I was sent a William Saroyan story called “Dentist and Patient” with my Beefheart, and found that it reinforced what I love about Saroyan (whose novel The Human Comedy is one of my favorites). This, in a nutshell, is what happens: the patient refers to himself as a cheater to the dentist, but the dentist, unwilling to believe him, fails to realize he has been cheated by the patient. Saroyan has been criticized as a naïve writer, or one unwilling to recognize the existence of evil (in the way that Roberto Benigni’s fictional denial of evil in Life is Beautiful makes the film itself evil (supposedly), or whatever). In “Dentist and Patient,” Saroyan seems to be casting himself as the naïve dentist, celebrating his own ignorant optimism. If evil in the world makes optimism wrong, does good in the world make pessimism wrong?
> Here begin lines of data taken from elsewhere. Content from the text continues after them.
(** The same without cram mode. *)
Definition rivals_plain_schedule : list ScheduledBlock.t :=
  [ Sample.block "midterm" Sample.monday 19 0 "todo";
    Sample.block "midterm" Sample.monday 19 30 "todo";
    Sample.block "midterm" Sample.monday 20 0 "todo";
    Sample.block "midterm" Sample.monday 20 30 "todo";
    Sample.block "midterm" (Sample.monday + 1) 19 0 "todo";
    Sample.block "worksheet" (Sample.monday + 1) 19 30 "todo";
    Sample.block "worksheet" (Sample.monday + 1) 20 0 "todo";
    Sample.block "worksheet" (Sample.monday + 1) 20 30 "todo";
    Sample.block "worksheet" (Sample.monday + 2) 19 0 "todo" ].

Definition crowded_schedule : list ScheduledBlock.t :=
  [ fixed_block Sample.lecture;
    fixed_block seminar;
    Sample.block "thesis" Sample.monday 20 30 "todo";
    Sample.block "thesis" Sample.monday 21 0 "todo";
    Sample.block "thesis" Sample.monday 21 30 "todo" ].


(** ** Properties *)

(** *** Results *)

Lemma bind_Ret {A B} (m : outcome A) (f : A → outcome B) (b : B) :
  m ≫= f = Ret b → ∃ a, m = Ret a ∧ f a = Ret b.
Proof. destruct m as [a| |]; [eauto | discriminate | discriminate]. Qed.

Lemma bind_Ret_l {A B} (a : A) (f : A → outcome B) : Ret a ≫= f = f a.
Proof. done. Qed.

(** *** Sorting *)

Lemma insert_by_perm {A K} (lt : K → K → outcome bool) (key : A → K) x l s :
  insert_by lt key x l = Ret s → s ≡ₚ x :: l.
Proof.
  revert s. induction l as [|y l IH]; intros s H; simpl in H.
  - by injection H as <-.
  - apply bind_Ret in H as ([] & _ & H).
    + apply bind_Ret in H as (s' & Hs' & H). injection H as <-.
      rewrite (IH _ Hs'). apply Permutation_swap.
    + by injection H as <-.
Qed.

Lemma sorted_by_perm {A K} (lt : K → K → outcome bool) (key : A → K) l s :
  sorted_by lt key l = Ret s → s ≡ₚ l.
Proof.
  revert s. induction l as [|x l IH]; intros s H; simpl in H.
  - by injection H as <-.
  - apply bind_Ret in H as (s' & Hs' & H).
    rewrite (insert_by_perm _ _ _ _ _ H). by rewrite (IH _ Hs').
Qed.

Lemma insert_by_int_total {A} (key : A → Z) x l :
  ∃ s, insert_by lt_int key x l = Ret s.
Proof.
  induction l as [|y l [s IH]]; simpl; [eauto|].
  destruct (key y <? key x); simpl; [rewrite IH|]; simpl; eauto.
Qed.

Lemma sorted_by_int_total {A} (key : A → Z) l :
  ∃ s, sorted_by lt_int key l = Ret s.
Proof.
  induction l as [|x l [s IH]]; simpl; [eauto|].
  rewrite IH. simpl. apply insert_by_int_total.
Qed.

Lemma insert_by_int_sorted {A} (key : A → Z) x l s :
  StronglySorted (λ a b, key a ≤ key b) l →
  insert_by lt_int key x l = Ret s →
  StronglySorted (λ a b, key a ≤ key b) s.
Proof.
  revert s. induction l as [|y l IH]; intros s Hl H; simpl in H.
  - injection H as <-. repeat constructor.
  - apply StronglySorted_inv in Hl as [Hl Hy].
    unfold lt_int in H. simpl in H.
    destruct (Z.ltb_spec (key y) (key x)) as [Hlt|Hge].
    + apply bind_Ret in H as (s' & Hs' & H). injection H as <-.
      constructor; [by eapply IH|].
      rewrite (insert_by_perm _ _ _ _ _ Hs'). constructor; [lia | done].
    + injection H as <-. constructor; [by constructor|].
      constructor; [done|]. eapply Forall_impl; [exact Hy|]. simpl. lia.
Qed.

Lemma sorted_by_int_sorted {A} (key : A → Z) l s :
  sorted_by lt_int key l = Ret s → StronglySorted (λ a b, key a ≤ key b) s.
Proof.
  revert s. induction l as [|x l IH]; intros s H; simpl in H.
  - injection H as <-. constructor.
  - apply bind_Ret in H as (s' & Hs' & H).
    eapply insert_by_int_sorted; [|exact H]. by apply IH.
Qed.

Lemma insert_by_priority_sorted x l s :
  StronglySorted goes_before l →
  Forall (λ y, TodoTask.deadline x ≤ TodoTask.deadline y) l →
  insert_by lt_optional_int TodoTask.priority x l = Ret s →
  StronglySorted goes_before s.
Proof.
  revert s. induction l as [|y l IH]; intros s Hl Hx H; simpl in H.
  - injection H as <-. repeat constructor.
  - apply StronglySorted_inv in Hl as [Hl Hy].
    apply Forall_cons in Hx as [Hxy Hx].
    apply bind_Ret in H as (b & Hb & H). unfold lt_optional_int in Hb.
    destruct (TodoTask.priority y) as [py|] eqn:Epy; [|discriminate].
    destruct (TodoTask.priority x) as [px|] eqn:Epx; [|discriminate].
    injection Hb as <-.
    destruct (Z.ltb_spec py px) as [Hlt|Hge].
    + apply bind_Ret in H as (s' & Hs' & H). injection H as <-.
      constructor; [by eapply IH|].
      rewrite (insert_by_perm _ _ _ _ _ Hs'). constructor; [|done].
      exists py, px. auto.
    + injection H as <-.
      constructor; [by constructor|].
      constructor; [exists px, py; split_and!; auto; lia|].
      apply Forall_forall. intros z Hz.
      rewrite Forall_forall in Hy, Hx.
      destruct (Hy z Hz) as (py' & pz & Epy' & Epz & Hord).
      specialize (Hx z Hz). exists px, pz. split_and!; auto.
      assert (py' = py) by congruence. lia.
Qed.

Lemma sorted_by_priority_sorted l s :
  StronglySorted (λ a b, TodoTask.deadline a ≤ TodoTask.deadline b) l →
  sorted_by lt_optional_int TodoTask.priority l = Ret s →
  StronglySorted goes_before s.
Proof.
  revert s. induction l as [|x l IH]; intros s Hl H; simpl in H.
  - injection H as <-. constructor.
  - apply StronglySorted_inv in Hl as [Hl Hx].
    apply bind_Ret in H as (s' & Hs' & H).
    eapply insert_by_priority_sorted; [by apply IH| |exact H].
    by rewrite (sorted_by_perm _ _ _ _ Hs').
Qed.

(** *** The slot generator *)

Lemma list_slots_S fuel g :
  list_slots (S fuel) g
  = gen_next g ≫= λ nx,
      match nx with
      | None => Ret []
      | Some (slot, g') => list_slots fuel g' ≫= λ slots, Ret (slot :: slots)
      end.
Proof. done. Qed.

Lemma to_date_add_days dt d :
  Datetime.to_date (Datetime.add_days dt d) = Datetime.to_date dt + d.
Proof.
  unfold Datetime.to_date, Datetime.add_days. rewrite Z.div_add; [done|].
  unfold Datetime.US_PER_DAY. lia.
Qed.

Lemma to_date_on_day c x :
  c * Datetime.US_PER_DAY ≤ x < c * Datetime.US_PER_DAY + Datetime.US_PER_DAY →
  Datetime.to_date x = c.
Proof.
  unfold Datetime.to_date, Datetime.US_PER_DAY. intros H.
  Z.to_euclidean_division_equations. lia.
Qed.

Lemma hour_on_day c x e :
  c * Datetime.US_PER_DAY ≤ x < c * Datetime.US_PER_DAY + Datetime.US_PER_DAY →
  Datetime.hour x < e ↔ x < c * Datetime.US_PER_DAY + e * Datetime.US_PER_HOUR.
Proof.
  unfold Datetime.hour, Datetime.US_PER_DAY, Datetime.US_PER_HOUR. intros H.
  Z.to_euclidean_division_equations. lia.
Qed.

Lemma replace_hour_Ret dt h day :
  replace_hour dt h = Ret day →
  0 ≤ h ≤ 23
  ∧ day = Datetime.to_date dt * Datetime.US_PER_DAY + h * Datetime.US_PER_HOUR.
Proof.
  unfold replace_hour.
  destruct (Z.leb_spec 0 h), (Z.leb_spec h 23); simpl;
    try (destruct (_ && _); discriminate); intros [= <-]; lia.
Qed.

Section Generator.
Variables (start_dt : datetime) (days sh eh : Z).
Hypothesis HB : 0 < BLOCK_MINUTES ≤ 60.
Hypothesis Heh : eh ≤ 23.

Local Abbreviation inv := (gen_inv start_dt days sh eh).
Local Abbreviation floor := (gen_floor start_dt).

Ltac units :=
  unfold day_base, Datetime.combine_midnight, Datetime.add_minutes,
    Datetime.US_PER_DAY, Datetime.US_PER_HOUR, Datetime.US_PER_MINUTE in *.

Lemma iter_study_slots_inv : inv (_iter_study_slots start_dt days sh eh).
Proof. unfold gen_inv. simpl. split_and!; try done. lia. Qed.

Lemma slot_of_day_bounds d slot :
  0 ≤ sh →
  slot_of_day start_dt sh eh d slot →
  day_base start_dt d ≤ slot
  ∧ slot + BLOCK_MINUTES * Datetime.US_PER_MINUTE
    < day_base start_dt d + Datetime.US_PER_DAY.
Proof. intros Hsh (k & Hk & -> & Hlt). units. nia. Qed.

Lemma next_day_step g left d slot g' :
  g_start_dt g = start_dt → g_study_start_hour g = sh → g_study_end_hour g = eh →
  0 ≤ d → d + Z.of_nat left = Z.max 0 days →
  next_day g left d = Ret (Some (slot, g')) →
  in_window start_dt days sh eh slot ∧ inv g'
  ∧ day_base start_dt d ≤ slot
  ∧ floor g' = slot + BLOCK_MINUTES * Datetime.US_PER_MINUTE
  ∧ 0 ≤ sh ≤ 23.
Proof.
  intros Hs Hsh Hehg. revert d.
  induction left as [|left IH]; intros d Hd Hleft H; simpl in H; [discriminate|].
  apply bind_Ret in H as (day & Hday & H).
  apply replace_hour_Ret in Hday as [Hrange ->].
  rewrite Hs, Hsh, to_date_add_days in *. rewrite Hehg in H.
  set (day := (Datetime.to_date start_dt + d) * Datetime.US_PER_DAY
              + sh * Datetime.US_PER_HOUR) in *.
  assert ((Datetime.to_date start_dt + d) * Datetime.US_PER_DAY ≤ day
          < (Datetime.to_date start_dt + d) * Datetime.US_PER_DAY
            + Datetime.US_PER_DAY) as Hon.
  { subst day. units. lia. }
  destruct (Z.ltb_spec (Datetime.hour day) eh) as [Hlt|Hge].
  - injection H as <- <-.
    apply (hour_on_day _ _ _ Hon) in Hlt.
    assert (slot_of_day start_dt sh eh d day) as Hslot.
    { exists 0. subst day. units. split_and!; lia. }
    split_and!.
    + exists d. split; [lia | done].
    + unfold gen_inv, suspend. simpl. split_and!; try done; try lia.
      replace (d + 1 - 1) with d by lia.
      replace (Datetime.add_minutes day BLOCK_MINUTES
               - BLOCK_MINUTES * Datetime.US_PER_MINUTE) with day
        by (units; lia).
      done.
    + subst day. units. lia.
    + unfold gen_floor, suspend. simpl. units. lia.
    + lia.
    + lia.
  - destruct (IH (d + 1)) as (Hw & Hinv & Hfloor & Hnext & _);
      [lia | lia | done |].
    split_and!; try done; try lia. units. lia.
Qed.

Lemma gen_next_step g slot g' :
  inv g →
  gen_next g = Ret (Some (slot, g')) →
  in_window start_dt days sh eh slot ∧ inv g'
  ∧ floor g ≤ slot
  ∧ floor g' = slot + BLOCK_MINUTES * Datetime.US_PER_MINUTE
  ∧ 0 ≤ sh ≤ 23.
Proof.
  intros (Hs & Hsh & Hehg & Hd & Hleft & Hday) H.
  unfold gen_next in H. unfold gen_floor at 1.
  destruct (g_day g) as [day|];
    [|by apply (next_day_step g (g_left g) (g_d g))].
  destruct Hday as (Hd1 & Hrange & Hprev).
  pose proof (slot_of_day_bounds _ _ (proj1 Hrange) Hprev) as [Hlo Hhi].
  rewrite Hehg in H.
  destruct (Z.ltb_spec (Datetime.hour day) eh) as [Hlt|Hge].
  - injection H as <- <-.
    assert (slot_of_day start_dt sh eh (g_d g - 1) day) as Hslot.
    { destruct Hprev as (k & Hk & Hprev & _). exists (k + 1).
      split_and!; [lia | lia |].
      apply (hour_on_day (Datetime.to_date start_dt + (g_d g - 1))) in Hlt;
        [done|]. units. lia. }
    split_and!.
    + exists (g_d g - 1). split; [lia | done].
    + unfold gen_inv, suspend. simpl. split_and!; try done; try lia.
      replace (Datetime.add_minutes day BLOCK_MINUTES
               - BLOCK_MINUTES * Datetime.US_PER_MINUTE) with day
        by (units; lia).
      done.
    + lia.
    + unfold gen_floor, suspend. simpl. units. lia.
    + lia.
    + lia.
  - apply next_day_step in H as (Hw & Hinv & Hfloor & Hnext & _); try done.
    split_and!; try done; try lia. units. lia.
Qed.

Lemma gen_reach_inv g : gen_reach (_iter_study_slots start_dt days sh eh) g → inv g.
Proof.
  induction 1 as [|g slot g' _ IH Hnext]; [apply iter_study_slots_inv|].
  by apply (gen_next_step _ _ _ IH) in Hnext as (_ & ? & _).
Qed.

Lemma yields_in_window slot :
  yields (_iter_study_slots start_dt days sh eh) slot →
  in_window start_dt days sh eh slot ∧ 0 ≤ sh ≤ 23.
Proof.
  intros (g & g' & Hg & Hnext). apply gen_reach_inv in Hg.
  by apply (gen_next_step _ _ _ Hg) in Hnext as (? & _ & _ & _ & ?).
Qed.

Lemma in_window_horizon slot :
  0 ≤ sh →
  in_window start_dt days sh eh slot →
  day_base start_dt 0 ≤ slot < day_base start_dt days.
Proof.
  intros Hsh (d & Hd & Hslot).
  apply slot_of_day_bounds in Hslot as [Hlo Hhi]; [|done]. units. nia.
Qed.

(** With a block length that divides the hour, a slot's block ends
    inside the window. *)
Lemma slot_of_day_block_end d slot :
  (BLOCK_MINUTES | 60) →
  slot_of_day start_dt sh eh d slot →
  slot + BLOCK_MINUTES * Datetime.US_PER_MINUTE
  ≤ day_base start_dt d + eh * Datetime.US_PER_HOUR.
Proof.
  intros [c Hc] (k & Hk & -> & Hlt).
  assert (k < (eh - sh) * c) as Hk'.
  { apply (Z.mul_lt_mono_pos_r (BLOCK_MINUTES * Datetime.US_PER_MINUTE));
      [units; lia|].
    units. nia. }
  assert ((k + 1) * (BLOCK_MINUTES * Datetime.US_PER_MINUTE)
          ≤ ((eh - sh) * c) * (BLOCK_MINUTES * Datetime.US_PER_MINUTE)) as Hle.
  { apply Z.mul_le_mono_nonneg_r; [units; lia | lia]. }
  units. nia.
Qed.

Lemma next_day_total g left d :
  0 ≤ sh ≤ 23 → g_study_start_hour g = sh → ∃ r, next_day g left d = Ret r.
Proof.
  intros Hsh Hg. revert d. induction left as [|left IH]; intros d; simpl; [eauto|].
  unfold replace_hour. rewrite Hg.
  destruct (Z.leb_spec 0 sh); [|lia]. destruct (Z.leb_spec sh 23); [|lia]. simpl.
  destruct (_ <? _); eauto.
Qed.

Lemma gen_next_total g : 0 ≤ sh ≤ 23 → inv g → ∃ r, gen_next g = Ret r.
Proof.
  intros Hsh (_ & Hg & _). unfold gen_next.
  destruct (g_day g) as [day|]; [destruct (_ <? _); [eauto|]|];
    by apply next_day_total.
Qed.

Lemma gen_floor_horizon g :
  inv g → floor g ≤ day_base start_dt (Z.max 0 days).
Proof.
  intros (_ & _ & _ & Hd & Hleft & Hday). unfold gen_floor.
  destruct (g_day g) as [day|].
  - destruct Hday as (Hd1 & Hrange & Hprev).
    apply slot_of_day_bounds in Hprev as [_ Hhi]; [|lia]. units. nia.
  - units. nia.
Qed.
I finally watched the feminist masterwork True Grit, whose central character is an androgynous lesbian teenager (Kim Darby, my new icon) who recruits an alcoholic marshal (John Wayne) to help avenge her father’s murder. The film doesn’t quite deliver on its initial promise as a playful and progressive Western; Wayne, being such a dominating personality, eventually takes the spotlight, and while it’s a thrill to watch him do any old thing, it’s at the expense of Darby’s own “true grit.” Even so, the film puts most “revisionist” Westerns made in the 40 years since to shame, and has a touching denouement. Wayne and Darby stand by the dead father’s grave, and Darby says that one day she will be buried in this plot, and that she would like Wayne to be buried beside her, as he doesn’t have any family of his own. “But you should be buried next to your husband and children,” Wayne says, and Darby doesn’t respond. Here’s what she wants to say:

“You know I’ll never have a family. This country, in this unenlightened era, won’t let me marry who I want to marry, nor adopt children. You and me, we’re meant to be alone. You, because you’re just a loner, and me, because I like womenfolk. Let’s be each other’s family.”

3 comments:

Anonymous said...

Oh my God! I need to see True Grit immediately!

Geoff said...

Note: the Alex Ross who wrote about Pavement and the Alex Ross who does the covers for Astro City aren't the same person (as far as I can tell).

Aaron said...

as Bob Dylan might have said, rock ‘n’ roll’s meaninglessness is holyhahaha

what if they were the same alex ross? that alex ross would be my icon.